▶ **YOUR OBJECTIVE**:
Every line in the data below that has the word "then" should be returned.

[Stored data]

*** Block opens ***

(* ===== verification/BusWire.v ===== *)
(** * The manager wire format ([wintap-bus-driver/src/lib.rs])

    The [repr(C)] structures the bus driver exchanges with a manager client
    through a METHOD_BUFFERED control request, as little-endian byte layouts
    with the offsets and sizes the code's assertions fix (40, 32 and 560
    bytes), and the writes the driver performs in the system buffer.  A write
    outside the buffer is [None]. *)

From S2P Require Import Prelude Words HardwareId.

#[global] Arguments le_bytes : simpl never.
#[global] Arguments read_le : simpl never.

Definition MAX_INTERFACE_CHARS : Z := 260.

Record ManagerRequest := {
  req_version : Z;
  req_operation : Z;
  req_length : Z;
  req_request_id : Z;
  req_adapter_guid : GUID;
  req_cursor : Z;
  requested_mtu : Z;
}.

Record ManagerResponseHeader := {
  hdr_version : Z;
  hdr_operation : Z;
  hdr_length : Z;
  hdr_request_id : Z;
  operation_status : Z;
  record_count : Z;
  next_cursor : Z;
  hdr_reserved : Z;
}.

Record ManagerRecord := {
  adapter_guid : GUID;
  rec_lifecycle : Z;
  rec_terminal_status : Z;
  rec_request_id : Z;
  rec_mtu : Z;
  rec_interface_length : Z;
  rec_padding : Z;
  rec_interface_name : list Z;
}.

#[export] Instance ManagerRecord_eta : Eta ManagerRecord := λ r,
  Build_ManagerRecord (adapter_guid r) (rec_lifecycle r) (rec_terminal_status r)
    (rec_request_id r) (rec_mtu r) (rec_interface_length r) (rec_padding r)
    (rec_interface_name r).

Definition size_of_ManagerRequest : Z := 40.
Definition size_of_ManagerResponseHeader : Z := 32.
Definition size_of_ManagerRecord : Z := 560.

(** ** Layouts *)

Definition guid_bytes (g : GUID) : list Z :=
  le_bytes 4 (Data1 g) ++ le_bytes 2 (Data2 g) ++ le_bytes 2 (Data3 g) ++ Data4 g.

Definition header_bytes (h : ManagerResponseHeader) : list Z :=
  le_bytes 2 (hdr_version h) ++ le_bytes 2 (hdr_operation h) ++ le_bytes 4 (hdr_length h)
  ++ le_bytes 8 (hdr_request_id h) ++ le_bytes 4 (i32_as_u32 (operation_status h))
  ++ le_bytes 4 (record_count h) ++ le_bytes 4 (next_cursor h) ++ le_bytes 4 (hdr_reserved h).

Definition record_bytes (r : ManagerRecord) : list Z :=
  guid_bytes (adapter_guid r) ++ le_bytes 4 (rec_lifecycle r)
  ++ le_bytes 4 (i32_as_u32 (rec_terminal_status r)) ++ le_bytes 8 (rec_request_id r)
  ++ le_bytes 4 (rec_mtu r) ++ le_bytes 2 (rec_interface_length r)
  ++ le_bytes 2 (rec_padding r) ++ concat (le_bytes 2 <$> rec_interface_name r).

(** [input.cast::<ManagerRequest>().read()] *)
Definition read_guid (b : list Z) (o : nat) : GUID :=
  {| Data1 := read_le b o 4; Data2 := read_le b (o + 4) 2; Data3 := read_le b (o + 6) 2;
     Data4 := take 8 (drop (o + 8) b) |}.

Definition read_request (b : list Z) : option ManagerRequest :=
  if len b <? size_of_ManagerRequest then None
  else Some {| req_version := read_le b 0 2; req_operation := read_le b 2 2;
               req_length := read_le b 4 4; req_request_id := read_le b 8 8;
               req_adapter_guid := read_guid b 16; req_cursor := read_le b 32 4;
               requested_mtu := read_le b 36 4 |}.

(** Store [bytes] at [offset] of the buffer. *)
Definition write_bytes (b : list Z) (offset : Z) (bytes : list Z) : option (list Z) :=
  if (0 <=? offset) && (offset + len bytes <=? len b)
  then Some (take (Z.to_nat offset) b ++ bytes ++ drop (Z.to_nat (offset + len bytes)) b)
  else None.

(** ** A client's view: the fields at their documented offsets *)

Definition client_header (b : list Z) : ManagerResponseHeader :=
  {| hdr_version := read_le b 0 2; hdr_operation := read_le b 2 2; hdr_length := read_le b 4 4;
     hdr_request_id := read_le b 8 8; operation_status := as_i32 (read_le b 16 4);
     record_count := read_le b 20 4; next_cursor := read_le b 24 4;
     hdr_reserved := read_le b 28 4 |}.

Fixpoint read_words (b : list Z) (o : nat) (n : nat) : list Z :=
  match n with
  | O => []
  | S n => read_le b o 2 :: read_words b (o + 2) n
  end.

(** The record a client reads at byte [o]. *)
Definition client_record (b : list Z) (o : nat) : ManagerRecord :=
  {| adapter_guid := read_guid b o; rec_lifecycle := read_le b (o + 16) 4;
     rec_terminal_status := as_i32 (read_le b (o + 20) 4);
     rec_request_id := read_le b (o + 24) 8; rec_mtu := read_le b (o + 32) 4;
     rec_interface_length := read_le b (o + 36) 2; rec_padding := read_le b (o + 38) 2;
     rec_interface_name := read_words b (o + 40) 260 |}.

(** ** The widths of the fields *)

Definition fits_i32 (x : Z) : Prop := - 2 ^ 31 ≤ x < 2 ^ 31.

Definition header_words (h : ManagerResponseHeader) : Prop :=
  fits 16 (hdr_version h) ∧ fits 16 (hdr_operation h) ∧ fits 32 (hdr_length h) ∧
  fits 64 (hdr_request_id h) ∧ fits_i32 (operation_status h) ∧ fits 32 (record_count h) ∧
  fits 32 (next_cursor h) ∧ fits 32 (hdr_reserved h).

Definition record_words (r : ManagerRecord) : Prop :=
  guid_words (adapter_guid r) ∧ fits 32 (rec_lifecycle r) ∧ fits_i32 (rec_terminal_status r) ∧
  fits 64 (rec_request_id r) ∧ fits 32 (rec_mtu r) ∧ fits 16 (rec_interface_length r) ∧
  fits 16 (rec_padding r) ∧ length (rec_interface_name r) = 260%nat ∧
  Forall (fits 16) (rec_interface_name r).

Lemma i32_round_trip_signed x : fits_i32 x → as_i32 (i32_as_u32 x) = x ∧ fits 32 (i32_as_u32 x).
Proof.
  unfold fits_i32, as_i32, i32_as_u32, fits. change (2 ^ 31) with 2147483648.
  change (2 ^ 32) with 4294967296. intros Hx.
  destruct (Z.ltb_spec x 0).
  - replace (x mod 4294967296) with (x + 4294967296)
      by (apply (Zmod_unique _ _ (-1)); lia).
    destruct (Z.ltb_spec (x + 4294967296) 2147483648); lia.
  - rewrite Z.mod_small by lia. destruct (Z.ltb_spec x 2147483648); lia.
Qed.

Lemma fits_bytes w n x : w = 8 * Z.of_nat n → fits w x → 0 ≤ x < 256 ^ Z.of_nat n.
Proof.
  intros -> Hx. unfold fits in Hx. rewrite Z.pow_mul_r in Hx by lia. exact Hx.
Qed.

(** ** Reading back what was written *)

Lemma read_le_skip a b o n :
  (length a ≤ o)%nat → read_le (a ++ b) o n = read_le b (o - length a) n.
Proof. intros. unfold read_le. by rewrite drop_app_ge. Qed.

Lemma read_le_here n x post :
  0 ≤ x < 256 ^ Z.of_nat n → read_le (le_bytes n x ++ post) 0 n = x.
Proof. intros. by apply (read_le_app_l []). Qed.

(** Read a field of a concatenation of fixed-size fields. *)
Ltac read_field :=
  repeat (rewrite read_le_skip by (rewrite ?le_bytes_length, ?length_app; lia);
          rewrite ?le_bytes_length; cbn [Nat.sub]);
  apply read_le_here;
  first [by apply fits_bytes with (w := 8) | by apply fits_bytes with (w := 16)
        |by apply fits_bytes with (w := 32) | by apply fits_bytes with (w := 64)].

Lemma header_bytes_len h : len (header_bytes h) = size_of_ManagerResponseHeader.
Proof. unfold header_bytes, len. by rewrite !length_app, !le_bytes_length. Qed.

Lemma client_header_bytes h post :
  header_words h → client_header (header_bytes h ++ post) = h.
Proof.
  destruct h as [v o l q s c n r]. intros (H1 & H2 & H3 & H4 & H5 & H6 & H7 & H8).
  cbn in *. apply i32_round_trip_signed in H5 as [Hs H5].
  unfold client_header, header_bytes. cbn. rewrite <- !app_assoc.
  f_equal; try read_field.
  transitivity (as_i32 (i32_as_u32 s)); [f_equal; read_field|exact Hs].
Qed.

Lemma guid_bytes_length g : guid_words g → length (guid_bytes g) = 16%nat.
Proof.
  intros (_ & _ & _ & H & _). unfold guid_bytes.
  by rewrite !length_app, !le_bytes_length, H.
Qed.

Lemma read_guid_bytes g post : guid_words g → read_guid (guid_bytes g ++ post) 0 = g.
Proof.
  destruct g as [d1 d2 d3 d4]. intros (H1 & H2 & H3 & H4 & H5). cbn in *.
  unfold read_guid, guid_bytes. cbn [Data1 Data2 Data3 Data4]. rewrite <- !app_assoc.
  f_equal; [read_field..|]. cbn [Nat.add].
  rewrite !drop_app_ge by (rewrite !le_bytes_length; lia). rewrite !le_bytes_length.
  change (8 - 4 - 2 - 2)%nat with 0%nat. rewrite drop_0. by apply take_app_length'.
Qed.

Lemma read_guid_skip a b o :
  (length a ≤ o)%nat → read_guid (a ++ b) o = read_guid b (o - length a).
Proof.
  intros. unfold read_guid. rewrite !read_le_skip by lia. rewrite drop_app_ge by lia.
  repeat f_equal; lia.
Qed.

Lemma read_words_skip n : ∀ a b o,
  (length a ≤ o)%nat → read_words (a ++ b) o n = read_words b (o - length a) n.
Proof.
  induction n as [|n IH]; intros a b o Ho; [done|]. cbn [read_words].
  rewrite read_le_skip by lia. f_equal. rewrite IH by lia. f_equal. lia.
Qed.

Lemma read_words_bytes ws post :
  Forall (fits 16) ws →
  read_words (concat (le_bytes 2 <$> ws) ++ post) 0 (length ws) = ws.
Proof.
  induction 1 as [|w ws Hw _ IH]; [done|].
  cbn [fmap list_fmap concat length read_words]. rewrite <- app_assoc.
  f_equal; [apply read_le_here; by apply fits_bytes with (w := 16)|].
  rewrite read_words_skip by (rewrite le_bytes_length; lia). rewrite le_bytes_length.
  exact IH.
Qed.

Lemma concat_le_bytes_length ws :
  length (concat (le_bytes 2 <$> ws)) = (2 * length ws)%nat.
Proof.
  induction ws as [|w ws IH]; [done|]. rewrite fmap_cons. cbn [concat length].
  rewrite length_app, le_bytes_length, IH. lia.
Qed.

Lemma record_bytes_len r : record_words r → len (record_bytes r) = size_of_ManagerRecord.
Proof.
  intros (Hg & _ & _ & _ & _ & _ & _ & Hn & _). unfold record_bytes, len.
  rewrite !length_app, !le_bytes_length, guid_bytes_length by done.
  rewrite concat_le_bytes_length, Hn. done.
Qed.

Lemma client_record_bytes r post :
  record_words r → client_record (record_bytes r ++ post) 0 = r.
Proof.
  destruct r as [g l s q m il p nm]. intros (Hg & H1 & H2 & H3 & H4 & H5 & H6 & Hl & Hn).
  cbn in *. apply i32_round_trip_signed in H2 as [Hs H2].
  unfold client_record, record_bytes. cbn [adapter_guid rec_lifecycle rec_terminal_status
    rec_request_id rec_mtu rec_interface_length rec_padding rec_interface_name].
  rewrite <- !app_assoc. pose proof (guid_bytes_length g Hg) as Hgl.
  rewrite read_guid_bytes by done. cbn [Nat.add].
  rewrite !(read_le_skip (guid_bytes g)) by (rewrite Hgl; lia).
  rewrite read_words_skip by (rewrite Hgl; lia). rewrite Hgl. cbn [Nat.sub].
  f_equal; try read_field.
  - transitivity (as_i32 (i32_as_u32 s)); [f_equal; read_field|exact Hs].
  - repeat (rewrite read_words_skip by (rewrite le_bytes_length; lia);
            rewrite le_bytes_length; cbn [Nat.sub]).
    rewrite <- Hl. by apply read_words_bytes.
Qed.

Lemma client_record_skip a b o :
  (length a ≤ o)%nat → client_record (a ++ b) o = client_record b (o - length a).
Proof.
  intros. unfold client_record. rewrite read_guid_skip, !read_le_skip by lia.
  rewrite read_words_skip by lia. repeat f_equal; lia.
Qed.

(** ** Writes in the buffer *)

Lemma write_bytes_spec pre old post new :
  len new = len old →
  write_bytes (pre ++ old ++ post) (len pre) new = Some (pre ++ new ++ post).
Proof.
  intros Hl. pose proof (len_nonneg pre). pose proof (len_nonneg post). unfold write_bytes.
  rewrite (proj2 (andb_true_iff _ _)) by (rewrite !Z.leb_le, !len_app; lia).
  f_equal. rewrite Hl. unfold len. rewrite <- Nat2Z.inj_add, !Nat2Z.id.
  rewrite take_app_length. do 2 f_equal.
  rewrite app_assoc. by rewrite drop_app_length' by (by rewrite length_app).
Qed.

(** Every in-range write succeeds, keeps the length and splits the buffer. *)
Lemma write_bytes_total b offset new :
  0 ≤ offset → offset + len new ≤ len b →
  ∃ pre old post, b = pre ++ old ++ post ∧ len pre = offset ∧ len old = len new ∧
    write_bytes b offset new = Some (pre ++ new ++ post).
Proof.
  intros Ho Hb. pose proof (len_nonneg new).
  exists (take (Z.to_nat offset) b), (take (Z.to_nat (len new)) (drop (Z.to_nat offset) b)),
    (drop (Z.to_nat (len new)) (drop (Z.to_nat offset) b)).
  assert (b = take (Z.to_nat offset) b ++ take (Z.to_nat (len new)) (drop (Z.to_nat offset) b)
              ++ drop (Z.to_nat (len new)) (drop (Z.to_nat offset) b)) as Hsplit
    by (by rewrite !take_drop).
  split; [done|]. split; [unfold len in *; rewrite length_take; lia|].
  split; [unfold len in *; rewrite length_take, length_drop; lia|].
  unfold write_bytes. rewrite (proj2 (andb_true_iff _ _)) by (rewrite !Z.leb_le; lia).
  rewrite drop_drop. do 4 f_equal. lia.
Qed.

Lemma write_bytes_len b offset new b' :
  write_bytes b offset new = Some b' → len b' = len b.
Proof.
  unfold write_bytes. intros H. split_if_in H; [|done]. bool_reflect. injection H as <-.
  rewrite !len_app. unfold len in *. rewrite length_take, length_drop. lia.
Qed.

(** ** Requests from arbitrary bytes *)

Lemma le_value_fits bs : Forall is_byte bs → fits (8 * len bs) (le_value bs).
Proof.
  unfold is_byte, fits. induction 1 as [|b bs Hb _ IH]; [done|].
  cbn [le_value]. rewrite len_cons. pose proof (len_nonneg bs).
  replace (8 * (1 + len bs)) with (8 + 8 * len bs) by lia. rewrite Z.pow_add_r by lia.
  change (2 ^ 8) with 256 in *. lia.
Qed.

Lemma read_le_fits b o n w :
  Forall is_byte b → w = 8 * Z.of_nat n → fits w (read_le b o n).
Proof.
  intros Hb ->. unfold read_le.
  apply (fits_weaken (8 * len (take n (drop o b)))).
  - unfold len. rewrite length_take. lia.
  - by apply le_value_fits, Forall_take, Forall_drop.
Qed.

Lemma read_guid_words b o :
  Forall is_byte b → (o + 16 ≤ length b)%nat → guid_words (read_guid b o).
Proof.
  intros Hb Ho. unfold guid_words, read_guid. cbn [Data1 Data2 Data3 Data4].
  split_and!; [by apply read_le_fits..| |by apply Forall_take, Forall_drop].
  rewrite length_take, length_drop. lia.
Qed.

*** Block closes ***

▶ **COMPLETED TASK**:
  if len b <? size_of_ManagerRequest then None
  then Some (take (Z.to_nat offset) b ++ bytes ++ drop (Z.to_nat (offset + len bytes)) b)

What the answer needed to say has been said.